(** X18: when both fields are there, /ask-question builds its handle at
    the cursor, sends one prompt that holds the summary and the question
    (as [str] gives them when they are no strings), and answers 200 with
    what the retry loop returned; when building the handle raises it answers
    500 without calling the completion service. *)
Theorem ask_question_answer (data : Route.request) (st : state)
    (question summary : Route.value) :
  Route.required data "question" = Some question ->
  Route.required data "summary" = Some summary ->
  let prompt := Route.question_prompt (Route.text summary) (Route.text question) in
  Py.contains (Route.text summary) prompt = true
  /\ Py.contains (Route.text question) prompt = true
  /\ (forall model,
        create_gemini_model w st = inr model ->
        let run := generate_summary_with_retry w model prompt st in
        Route.ask_question w data st
        = (Route.jsonify [("answer", Route.JStr (fst run))], snd run))
  /\ (forall e,
        create_gemini_model w st = inl e ->
        Route.status (fst (Route.ask_question w data st)) = 500 /\
        invocations (trace (snd (Route.ask_question w data st)))
        = invocations (trace st)).
Proof.
  intros Hq Hs prompt. subst prompt. split; [|split; [|split]].
  - unfold Route.question_prompt, lines. cbn [Py.join].
    repeat first [ apply PyFacts.contains_append_l
                 | rewrite PyFacts.append_assoc
                 | apply contains_skip_l ].
  - unfold Route.question_prompt, lines. cbn [Py.join].
    repeat first [ apply PyFacts.contains_append_l
                 | rewrite PyFacts.append_assoc
                 | apply contains_skip_l ].
  - intros model Hc run. subst run. unfold Route.ask_question.
    rewrite Hq, Hs, Hc. now destruct (generate_summary_with_retry w model _ st).
  - intros e Hc. unfold Route.ask_question. rewrite Hq, Hs, Hc.
    cbn [fst snd Route.status Route.json_error]. split; [reflexivity|].
    apply emit_print_quiet.
Qed.

End RouteFields.

Lemma summarize_route_defaults_witness :
  let W := Scenario.with_transcripts (fun _ => Scenario.answer "a summary") in
  Route.summarize W [("video_url", Route.Str "https://youtu.be/dQw4w9WgXcQ")]
    initial_state
  = Route.summarize W [("summary_style", Route.Str "default");
                       ("detail_level", Route.Str "medium");
                       ("translate_to", Route.Str "none");
                       ("video_url", Route.Str "https://youtu.be/dQw4w9WgXcQ")]
      initial_state.
Proof.
  intros W.
  apply (summarize_route_defaults W
           [("video_url", Route.Str "https://youtu.be/dQw4w9WgXcQ")]
           initial_state); reflexivity.
Defined.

Task instructions
The lines to copy are those in the listing that contain "reflexivity".

Response to the task
    cbn [fst snd Route.status Route.json_error]. split; [reflexivity|].
           initial_state); reflexivity.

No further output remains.